Activity: Output the records, every one, exactly as given.
*** Entries provided ***
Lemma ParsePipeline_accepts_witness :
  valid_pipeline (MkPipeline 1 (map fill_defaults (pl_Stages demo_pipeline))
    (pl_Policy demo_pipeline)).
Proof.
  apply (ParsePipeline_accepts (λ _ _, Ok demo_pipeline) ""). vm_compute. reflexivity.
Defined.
*** End of Entries provided ***
Task output:
Lemma ParsePipeline_accepts_witness :
  valid_pipeline (MkPipeline 1 (map fill_defaults (pl_Stages demo_pipeline))
    (pl_Policy demo_pipeline)).
Proof.
  apply (ParsePipeline_accepts (λ _ _, Ok demo_pipeline) ""). vm_compute. reflexivity.
Defined.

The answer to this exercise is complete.